## EXERCISE:
The word "while" occurs in some lines of the data. Return each such line.

### EXERCISE INPUT

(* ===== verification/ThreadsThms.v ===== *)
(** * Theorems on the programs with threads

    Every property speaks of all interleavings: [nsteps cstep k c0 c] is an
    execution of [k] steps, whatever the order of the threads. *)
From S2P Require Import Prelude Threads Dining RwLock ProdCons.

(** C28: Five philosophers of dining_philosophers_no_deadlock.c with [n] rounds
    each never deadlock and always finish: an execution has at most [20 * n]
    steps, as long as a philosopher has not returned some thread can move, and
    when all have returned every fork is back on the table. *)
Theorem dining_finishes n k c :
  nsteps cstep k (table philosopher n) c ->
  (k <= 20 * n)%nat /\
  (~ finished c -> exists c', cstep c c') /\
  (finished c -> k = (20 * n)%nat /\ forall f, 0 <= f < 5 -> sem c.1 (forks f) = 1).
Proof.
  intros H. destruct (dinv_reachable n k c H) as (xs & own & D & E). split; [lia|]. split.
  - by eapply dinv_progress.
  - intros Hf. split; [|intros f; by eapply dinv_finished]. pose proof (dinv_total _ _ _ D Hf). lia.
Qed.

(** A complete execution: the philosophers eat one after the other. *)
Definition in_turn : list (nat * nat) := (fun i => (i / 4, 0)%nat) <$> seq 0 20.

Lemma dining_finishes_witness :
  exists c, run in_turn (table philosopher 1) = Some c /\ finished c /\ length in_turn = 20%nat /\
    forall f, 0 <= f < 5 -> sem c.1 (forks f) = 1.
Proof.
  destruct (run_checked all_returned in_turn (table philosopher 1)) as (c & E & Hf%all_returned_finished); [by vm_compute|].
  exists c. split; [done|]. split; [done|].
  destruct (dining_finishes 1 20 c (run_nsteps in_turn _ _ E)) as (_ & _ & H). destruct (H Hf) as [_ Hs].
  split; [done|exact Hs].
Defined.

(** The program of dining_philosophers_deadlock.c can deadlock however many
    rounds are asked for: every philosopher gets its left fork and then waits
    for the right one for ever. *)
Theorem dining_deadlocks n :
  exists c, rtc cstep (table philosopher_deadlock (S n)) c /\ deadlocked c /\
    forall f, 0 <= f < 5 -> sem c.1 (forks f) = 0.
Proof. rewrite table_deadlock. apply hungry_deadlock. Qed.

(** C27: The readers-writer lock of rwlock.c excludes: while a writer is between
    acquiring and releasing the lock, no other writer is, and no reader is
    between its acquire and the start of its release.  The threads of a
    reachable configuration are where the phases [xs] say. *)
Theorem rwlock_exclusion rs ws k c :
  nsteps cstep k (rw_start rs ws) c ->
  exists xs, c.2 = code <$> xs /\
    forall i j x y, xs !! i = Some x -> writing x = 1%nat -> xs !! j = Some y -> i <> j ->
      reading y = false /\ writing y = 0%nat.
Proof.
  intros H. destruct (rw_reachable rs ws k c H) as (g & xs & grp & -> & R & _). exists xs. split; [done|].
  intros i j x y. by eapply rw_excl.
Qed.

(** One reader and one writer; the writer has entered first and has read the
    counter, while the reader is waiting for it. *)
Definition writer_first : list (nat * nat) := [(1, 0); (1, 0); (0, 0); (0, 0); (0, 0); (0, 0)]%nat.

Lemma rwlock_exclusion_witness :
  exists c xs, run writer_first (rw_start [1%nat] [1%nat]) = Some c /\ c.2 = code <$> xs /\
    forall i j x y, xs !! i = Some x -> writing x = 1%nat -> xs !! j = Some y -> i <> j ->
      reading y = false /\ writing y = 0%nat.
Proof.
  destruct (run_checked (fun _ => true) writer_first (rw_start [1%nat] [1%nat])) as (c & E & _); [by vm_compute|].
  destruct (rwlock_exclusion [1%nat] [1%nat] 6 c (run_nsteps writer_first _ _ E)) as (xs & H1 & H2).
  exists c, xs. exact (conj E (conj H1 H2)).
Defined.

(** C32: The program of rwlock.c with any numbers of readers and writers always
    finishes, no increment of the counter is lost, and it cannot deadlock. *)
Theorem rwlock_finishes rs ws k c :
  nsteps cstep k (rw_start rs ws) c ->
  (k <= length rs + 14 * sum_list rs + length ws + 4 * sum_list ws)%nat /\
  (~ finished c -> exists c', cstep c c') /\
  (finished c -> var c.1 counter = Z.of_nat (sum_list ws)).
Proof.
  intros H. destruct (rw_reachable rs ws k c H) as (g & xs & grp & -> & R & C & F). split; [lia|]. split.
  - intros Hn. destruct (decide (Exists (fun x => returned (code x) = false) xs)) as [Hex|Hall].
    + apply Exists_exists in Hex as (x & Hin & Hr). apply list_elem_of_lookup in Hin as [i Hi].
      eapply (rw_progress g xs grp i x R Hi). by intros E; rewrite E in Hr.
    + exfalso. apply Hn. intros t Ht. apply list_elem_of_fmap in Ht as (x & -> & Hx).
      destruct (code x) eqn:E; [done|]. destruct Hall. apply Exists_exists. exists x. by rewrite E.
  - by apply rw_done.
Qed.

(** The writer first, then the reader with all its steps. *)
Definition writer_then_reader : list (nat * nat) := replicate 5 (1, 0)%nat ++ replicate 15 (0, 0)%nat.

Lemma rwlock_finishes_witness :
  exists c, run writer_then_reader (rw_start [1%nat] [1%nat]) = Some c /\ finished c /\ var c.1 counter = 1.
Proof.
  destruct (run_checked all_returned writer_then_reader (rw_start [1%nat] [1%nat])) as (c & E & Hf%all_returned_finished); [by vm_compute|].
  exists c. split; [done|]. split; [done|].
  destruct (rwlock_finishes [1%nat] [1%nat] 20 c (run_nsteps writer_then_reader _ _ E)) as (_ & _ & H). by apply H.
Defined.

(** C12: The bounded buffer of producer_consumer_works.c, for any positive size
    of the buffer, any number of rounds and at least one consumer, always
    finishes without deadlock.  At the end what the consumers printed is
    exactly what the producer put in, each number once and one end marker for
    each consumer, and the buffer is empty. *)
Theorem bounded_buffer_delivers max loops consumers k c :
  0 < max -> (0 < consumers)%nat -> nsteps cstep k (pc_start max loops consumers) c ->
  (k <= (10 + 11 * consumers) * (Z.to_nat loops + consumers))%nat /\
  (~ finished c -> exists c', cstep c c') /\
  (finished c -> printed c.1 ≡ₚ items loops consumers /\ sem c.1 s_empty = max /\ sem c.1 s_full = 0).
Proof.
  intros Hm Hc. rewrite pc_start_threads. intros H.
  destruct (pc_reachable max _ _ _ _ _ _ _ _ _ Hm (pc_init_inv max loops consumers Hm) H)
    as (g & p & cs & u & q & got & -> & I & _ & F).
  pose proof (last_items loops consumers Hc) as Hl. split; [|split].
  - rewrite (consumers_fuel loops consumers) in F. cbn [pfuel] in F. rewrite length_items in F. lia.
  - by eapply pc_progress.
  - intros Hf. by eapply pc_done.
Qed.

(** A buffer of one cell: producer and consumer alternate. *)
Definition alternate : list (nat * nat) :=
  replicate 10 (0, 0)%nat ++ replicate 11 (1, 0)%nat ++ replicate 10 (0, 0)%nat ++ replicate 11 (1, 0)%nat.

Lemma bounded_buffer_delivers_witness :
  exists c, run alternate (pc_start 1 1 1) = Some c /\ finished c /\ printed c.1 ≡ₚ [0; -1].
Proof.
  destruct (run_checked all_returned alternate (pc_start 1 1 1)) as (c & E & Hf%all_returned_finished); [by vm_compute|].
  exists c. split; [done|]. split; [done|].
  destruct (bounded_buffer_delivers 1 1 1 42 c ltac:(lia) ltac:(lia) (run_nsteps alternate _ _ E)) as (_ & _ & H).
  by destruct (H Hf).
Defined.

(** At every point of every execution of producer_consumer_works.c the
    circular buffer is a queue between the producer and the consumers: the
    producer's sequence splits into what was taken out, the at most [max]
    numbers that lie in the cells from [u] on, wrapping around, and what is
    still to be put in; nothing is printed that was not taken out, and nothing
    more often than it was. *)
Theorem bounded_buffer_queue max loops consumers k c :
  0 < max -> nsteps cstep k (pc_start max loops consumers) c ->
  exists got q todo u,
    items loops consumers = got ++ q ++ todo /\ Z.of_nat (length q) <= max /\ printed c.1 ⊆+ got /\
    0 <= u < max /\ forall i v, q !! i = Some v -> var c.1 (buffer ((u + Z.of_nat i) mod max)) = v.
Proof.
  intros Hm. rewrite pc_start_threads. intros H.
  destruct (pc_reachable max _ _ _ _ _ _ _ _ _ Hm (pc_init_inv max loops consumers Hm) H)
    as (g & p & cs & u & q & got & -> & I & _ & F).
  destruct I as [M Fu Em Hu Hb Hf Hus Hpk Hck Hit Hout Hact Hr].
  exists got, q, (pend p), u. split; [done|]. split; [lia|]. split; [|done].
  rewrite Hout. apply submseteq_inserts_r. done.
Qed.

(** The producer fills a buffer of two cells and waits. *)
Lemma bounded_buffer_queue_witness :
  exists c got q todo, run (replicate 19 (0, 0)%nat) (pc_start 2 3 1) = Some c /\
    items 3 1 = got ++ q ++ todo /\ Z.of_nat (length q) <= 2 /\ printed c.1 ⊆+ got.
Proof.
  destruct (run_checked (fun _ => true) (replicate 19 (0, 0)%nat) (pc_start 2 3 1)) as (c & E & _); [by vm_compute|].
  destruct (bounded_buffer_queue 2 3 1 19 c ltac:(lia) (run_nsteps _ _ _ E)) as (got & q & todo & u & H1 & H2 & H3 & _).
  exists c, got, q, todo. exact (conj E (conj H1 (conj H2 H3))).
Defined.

######

## ANSWER TO THE PROBLEM:
(** C27: The readers-writer lock of rwlock.c excludes: while a writer is between
    counter, while the reader is waiting for it. *)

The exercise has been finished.